## Problem
The required output is all lines below that contain the word "SocketFamily".
---------- Materials provided
(* ===== verification/NetAnalyzer.v ===== *)
(** * The analyzer of network profiling

    src/pkg/profiling/task/network/analyze/base/context.go: the active and closed connections
    of the profiled processes, the events that open and close them, and the flush, which
    reads the kernel's numbers, combines the connections to traffics, builds the meters and
    refreshes the connections.  Two listeners are registered, and each binds its own metrics
    to the connections and the traffics.  The one here is that of layer 4; that of layer 7,
    which parses the sampled data, is not modelled.

    A channel is a list with a capacity, and sending to a full one blocks, which is the error
    of the model.  The kernel's maps and the address of a socket are arguments. *)

From stdpp Require Import base gmap list strings pretty.
From Stdlib Require Import ZArith Lia.
From S2P Require Import Prelude Interfaces ProcessStorage Connection Checkers Traffic Layer4 NetMeters.

Record AnalyzerContext : Type := MkAnalyzerContext {
  an_processes : gmap Z (list positive);
  an_conns : gmap positive (ConnectionContext Metrics);
  an_next : positive;
  an_active : gmap string positive;
  an_closed : list positive;
  flushClosedEvents : list NetCloseEvent;
  sockParseQueue : list positive;
  an_ports : gset (positive * Z);
  socketExceptionStatics : gmap SocketBasicKey SocketExceptionValue
}.

Definition NewAnalyzerContext (processes : gmap Z (list positive)) : AnalyzerContext :=
  MkAnalyzerContext processes ∅ 1 ∅ [] [] [] ∅ ∅.

Inductive channel_full : Type := ChannelFull.
Notation anm := (act AnalyzerContext channel_full).

Definition set_conns (f : connections → connections) (s : AnalyzerContext) : AnalyzerContext :=
  MkAnalyzerContext (an_processes s) (f (an_conns s)) (an_next s) (an_active s) (an_closed s)
    (flushClosedEvents s) (sockParseQueue s) (an_ports s) (socketExceptionStatics s).
Definition set_active (f : gmap string positive → gmap string positive) (s : AnalyzerContext) : AnalyzerContext :=
  MkAnalyzerContext (an_processes s) (an_conns s) (an_next s) (f (an_active s)) (an_closed s)
    (flushClosedEvents s) (sockParseQueue s) (an_ports s) (socketExceptionStatics s).
Definition set_closed_list (f : list positive → list positive) (s : AnalyzerContext) : AnalyzerContext :=
  MkAnalyzerContext (an_processes s) (an_conns s) (an_next s) (an_active s) (f (an_closed s))
    (flushClosedEvents s) (sockParseQueue s) (an_ports s) (socketExceptionStatics s).
Definition set_close_events (f : list NetCloseEvent → list NetCloseEvent) (s : AnalyzerContext) : AnalyzerContext :=
  MkAnalyzerContext (an_processes s) (an_conns s) (an_next s) (an_active s) (an_closed s)
    (f (flushClosedEvents s)) (sockParseQueue s) (an_ports s) (socketExceptionStatics s).
Definition set_parse_queue (f : list positive → list positive) (s : AnalyzerContext) : AnalyzerContext :=
  MkAnalyzerContext (an_processes s) (an_conns s) (an_next s) (an_active s) (an_closed s)
    (flushClosedEvents s) (f (sockParseQueue s)) (an_ports s) (socketExceptionStatics s).
Definition set_ports (p : gset (positive * Z)) (s : AnalyzerContext) : AnalyzerContext :=
  MkAnalyzerContext (an_processes s) (an_conns s) (an_next s) (an_active s) (an_closed s)
    (flushClosedEvents s) (sockParseQueue s) p (socketExceptionStatics s).
Definition set_exceptions (x : gmap SocketBasicKey SocketExceptionValue) (s : AnalyzerContext) : AnalyzerContext :=
  MkAnalyzerContext (an_processes s) (an_conns s) (an_next s) (an_active s) (an_closed s)
    (flushClosedEvents s) (sockParseQueue s) (an_ports s) x.

(** ** Connections *)

Definition queue_size : nat := 5000.

Definition new_context (conID randomID pid fd : Z) (processes : list positive) (conClosed : bool)
    : ConnectionContext Metrics :=
  MkCC conID randomID pid fd processes conClosed ConnectionProtocolUnknown false ConnectionRoleUnknown
    "" 0 "" 0 NewConnectionMetrics 0 0.

Definition NewConnectionContext (c : ConnectionContext Metrics) : anm positive := λ s,
  (Ok (an_next s),
   MkAnalyzerContext (an_processes s) (<[an_next s := c]> (an_conns s)) (Pos.succ (an_next s)) (an_active s)
     (an_closed s) (flushClosedEvents s) (sockParseQueue s) (an_ports s) (socketExceptionStatics s)).

Definition generateConnectionKey (conID randomID : Z) : string := pretty conID +:+ "_" +:+ pretty randomID.

(** The two forms of the addresses of an event. *)
Definition remote_text (a : socket_addresses) : string :=
  if SocketFamily a =? AF_INET then ParseIPV4 (RemoteAddrV4 a) else ParseIPV6 (RemoteAddrV6 a).
Definition local_text (a : socket_addresses) : string :=
  if SocketFamily a =? AF_INET then ParseIPV4 (LocalAddrV4 a) else ParseIPV6 (LocalAddrV6 a).

(** The context of a connect event, with the addresses the event has. *)
Definition connect_context (event : NetConnectEvent) (processes : list positive) : ConnectionContext Metrics :=
  let a := nc_addresses event in
  let con := set_role (nc_Role event)
               (new_context (nc_ConID event) (nc_RandomID event) (nc_Pid event) (nc_FD event) processes false) in
  if NeedComplete event =? 0 then
    set_local (local_text a) (u16 (LocalAddrPort a)) (set_remote (remote_text a) (u16 (RemoteAddrPort a)) con)
  else if negb (RemoteAddrPort a =? 0) then set_remote (remote_text a) (u16 (RemoteAddrPort a)) con
  else con.

Definition saveActiveConnection (conID randomID : Z) (ref : positive) : anm unit :=
  modify (set_active <[generateConnectionKey conID randomID := ref]>).

Definition handleSocketConnectEvent (event : NetConnectEvent) : anm unit :=
  s ← get;
  match default [] (an_processes s !! i32 (nc_Pid event)) with
  | [] => mret tt
  | processes =>
    ref ← NewConnectionContext (connect_context event processes);
    _ ← (if NeedComplete event =? 0 then mret tt
         else
           s ← get;
           if (length (sockParseQueue s) <? queue_size)%nat
           then modify (set_parse_queue (λ q, q ++ [ref])) else raise ChannelFull);
    _ ← modify (set_conns (on_metrics (ReceiveNewConnection event) ref));
    saveActiveConnection (nc_ConID event) (nc_RandomID event) ref
  end.

(** A parser of sockets takes a connection of the queue; the addresses are those of the
    socket, when they can be read. *)
Definition handleSocketParseQueue (ParseSocket : Z → Z → option SocketPair) : anm unit :=
  s ← get;
  match sockParseQueue s with
  | [] => mret tt
  | ref :: queue =>
    _ ← modify (set_parse_queue (λ _, queue));
    cc ← lift (must (an_conns s !! ref));
    match ParseSocket (LocalPid cc) (cc_SocketFD cc) with
    | None => mret tt
    | Some socket =>
      modify (set_conns (alter (λ c, set_local (socket_SrcIP socket) (socket_SrcPort socket)
                                       (set_remote (socket_DestIP socket) (socket_DestPort socket) c)) ref))
    end
  end.

(** What a close event or the kernel knows and the connection does not. *)
Definition detected (role : ConnectionRole) (protocol ssl : Z) (c : ConnectionContext Metrics)
    : ConnectionContext Metrics :=
  set_detected (match cc_Role c with ConnectionRoleUnknown => role | r => r end)
    (if cc_Protocol c =? ConnectionProtocolUnknown then protocol else cc_Protocol c)
    (IsSSL c || (ssl =? 1)) c.

Definition combineClosedConnection (closed : NetCloseEvent) (c : ConnectionContext Metrics) : ConnectionContext Metrics :=
  let c := detected (cl_Role closed) (cl_Protocol closed) (cl_IsSSL closed) (set_closed c) in
  set_metrics (ReceiveCloseConnection closed (cc_Metrics c)) c.

Definition appendClosedConnection (ref : positive) : anm unit :=
  modify (set_closed_list (λ l, l ++ [ref])).

(** The active connection of a close event is taken out of the active ones. *)
Definition foundAndDeleteConnection (event : NetCloseEvent) : anm (option positive) :=
  s ← get;
  let conKey := generateConnectionKey (cl_ConID event) (cl_RandomID event) in
  _ ← modify (set_active (delete conKey));
  mret (an_active s !! conKey).

Definition socketClosedEvent0 (event : NetCloseEvent) : anm bool :=
  found ← foundAndDeleteConnection event;
  match found with
  | None => mret false
  | Some ref =>
    _ ← modify (set_conns (alter (combineClosedConnection event) ref));
    _ ← appendClosedConnection ref;
    mret true
  end.

Definition handleSocketCloseEvent (event : NetCloseEvent) : anm unit :=
  found ← socketClosedEvent0 event;
  if (found : bool) then mret tt
  else
    s ← get;
    if (length (flushClosedEvents s) <? queue_size)%nat
    then modify (set_close_events (λ q, q ++ [event])) else raise ChannelFull.

(** The context of a close event without an active connection; it has no ports. *)
Definition close_context (event : NetCloseEvent) (processes : list positive) : option (ConnectionContext Metrics) :=
  let a := cl_addresses event in
  let cc := new_context (cl_ConID event) (cl_RandomID event) (cl_Pid event) (cl_SocketFD event) processes true in
  if (SocketFamily a =? AF_INET) || (SocketFamily a =? AF_INET6) then
    Some (combineClosedConnection event (set_local (local_text a) 0 (set_remote (remote_text a) 0 cc)))
  else None.

Fixpoint cached_close_loop (events : list NetCloseEvent) : anm unit :=
  match events with
  | [] => mret tt
  | event :: events' =>
    _ ← modify (set_close_events (λ _, events'));
    found ← socketClosedEvent0 event;
    _ ← (if (found : bool) then mret tt
         else
           s ← get;
           match default [] (an_processes s !! i32 (cl_Pid event)) with
           | [] => mret tt
           | processes =>
             match close_context event processes with
             | None => mret tt
             | Some cc => ref ← NewConnectionContext cc; appendClosedConnection ref
             end
           end);
    cached_close_loop events'
  end.

Definition processCachedCloseEvents : anm unit := s ← get; cached_close_loop (flushClosedEvents s).

(** ** Flush *)

(** The answer of the kernel's map of active connections. *)
Inductive bpf_lookup : Type :=
| LookupFound (active : ActiveConnectionInBPF)
| LookupNotExist
| LookupFailed.

(** What is read of the kernel in a flush. *)
Record bpf_maps : Type := MkBpfMaps {
  ActiveConnectionMap : Z → bpf_lookup;
  SocketConnectionStatsHistogram : list (HistogramDataKey * Z)
}.

(** The closed connections are returned, and kept until they were returned twice before. *)
Fixpoint closed_loop (refs : list positive) (conns : connections) : list positive * connections :=
  match refs with
  | [] => ([], conns)
  | ref :: refs' =>
    match conns !! ref with
    | Some c =>
      if 1 <? DeleteFlushCount c then closed_loop refs' conns
      else let '(keep, conns) := closed_loop refs' (<[ref := count_delete c]> conns) in (ref :: keep, conns)
    | None => closed_loop refs' conns
    end
  end.

Definition flushClosedConnection : anm (list positive) :=
  s ← get;
  let '(keep, conns) := closed_loop (an_closed s) (an_conns s) in
  _ ← modify (set_conns (λ _, conns));
  _ ← modify (set_closed_list (λ _, keep));
  mret (an_closed s).

(** A computation that has no error. *)
Definition must_ok {A} (r : res Empty_set A) : res channel_full A :=
  match r with
  | Ok a => Ok a
  | _ => Panic
  end.

Section flush.
Context `{!RangeOrder} `{!Processes}.
Variable ExeName : positive → option string.
Variable hostAddresses : gset string.

Definition GetAllConnectionWithContext : anm (list positive) :=
  closed ← flushClosedConnection;
  s ← get;
  mret (closed ++ (snd <$> range (an_active s))).

(** The active connection of the kernel, for a connection that is not closed; one that the
    kernel does not have any more is closed. *)
Definition lookupTheActiveConnectionInBPf (maps : bpf_maps) (ref : positive) (closedConnections : list string)
    : anm (option ActiveConnectionInBPF * list string) :=
  s ← get;
  c ← lift (must (an_conns s !! ref));
  if ConnectionClosed c then mret (None, closedConnections)
  else
    match ActiveConnectionMap maps (cc_ConnectionID c) with
    | LookupNotExist =>
      _ ← modify (set_conns (alter set_closed ref));
      mret (None, closedConnections ++ [generateConnectionKey (cc_ConnectionID c) (cc_RandomID c)])
    | LookupFailed => mret (None, closedConnections)
    | LookupFound active =>
      _ ← modify (set_conns (alter (detected (ab_Role active) (ab_Protocol active) (ab_IsSSL active)) ref));
      mret (Some active, closedConnections)
    end.

Definition lookup_all (maps : bpf_maps) (ccs : list positive)
    : anm (list (positive * option ActiveConnectionInBPF) * list string) :=
  fold_act (λ '(result, closed) ref,
              '(active, closed) ← lookupTheActiveConnectionInBPf maps ref closed;
              mret (result ++ [(ref, active)], closed)) ([], []) ccs.

Definition deleteConnectionOnly (keys : list string) : anm unit :=
  modify (set_active (λ m, foldl (λ m k, delete k m) m keys)).

(** The keys of the histograms that are deleted in the kernel. *)
Definition prepareToFlushMetrics (maps : bpf_maps) (ccs : list positive) : anm (list HistogramDataKey) :=
  '(withBPF, closedConnections) ← lookup_all maps ccs;
  _ ← deleteConnectionOnly closedConnections;
  s ← get;
  let '(conns, deleted) := PreFlushConnectionMetrics withBPF (SocketConnectionStatsHistogram maps)
                             (socketExceptionStatics s) (an_conns s) in
  _ ← modify (set_exceptions ∅);
  _ ← modify (set_conns (λ _, conns));
  mret deleted.

(** The traffics of a flush with the analyzer that made them, the meters, and the deleted
    histograms. *)
Record flushed : Type := MkFlushed {
  fl_traffics : list (ProcessTraffic Metrics);
  fl_builder : MetricsBuilder;
  fl_deleted : list HistogramDataKey
}.

Definition flushMetrics0 (maps : bpf_maps) (builder : MetricsBuilder) : anm flushed :=
  _ ← processCachedCloseEvents;
  ccs ← GetAllConnectionWithContext;
  match ccs with
  | [] => mret (MkFlushed [] builder [])
  | _ =>
    deleted ← prepareToFlushMetrics maps ccs;
    s ← get;
    '(traffics, t, conns, ports) ← lift (must_ok
       (CombineConnectionToTraffics ExeName hostAddresses (an_processes s) ccs (an_conns s) (an_ports s)));
    _ ← modify (set_conns (λ _, conns));
    _ ← modify (set_ports ports);
    builder ← lift (must_ok (FlushMetrics hostAddresses t traffics builder));
    _ ← modify (set_conns (PostFlushConnectionMetrics ccs));
    mret (MkFlushed traffics builder deleted)
  end.

Definition FlushAllMetrics (maps : bpf_maps) (metricsPrefix : string) : anm flushed :=
  flushMetrics0 maps (NewMetricsBuilder metricsPrefix).

End flush.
--------------------
## Finished exercise
  if SocketFamily a =? AF_INET then ParseIPV4 (RemoteAddrV4 a) else ParseIPV6 (RemoteAddrV6 a).
  if SocketFamily a =? AF_INET then ParseIPV4 (LocalAddrV4 a) else ParseIPV6 (LocalAddrV6 a).
  if (SocketFamily a =? AF_INET) || (SocketFamily a =? AF_INET6) then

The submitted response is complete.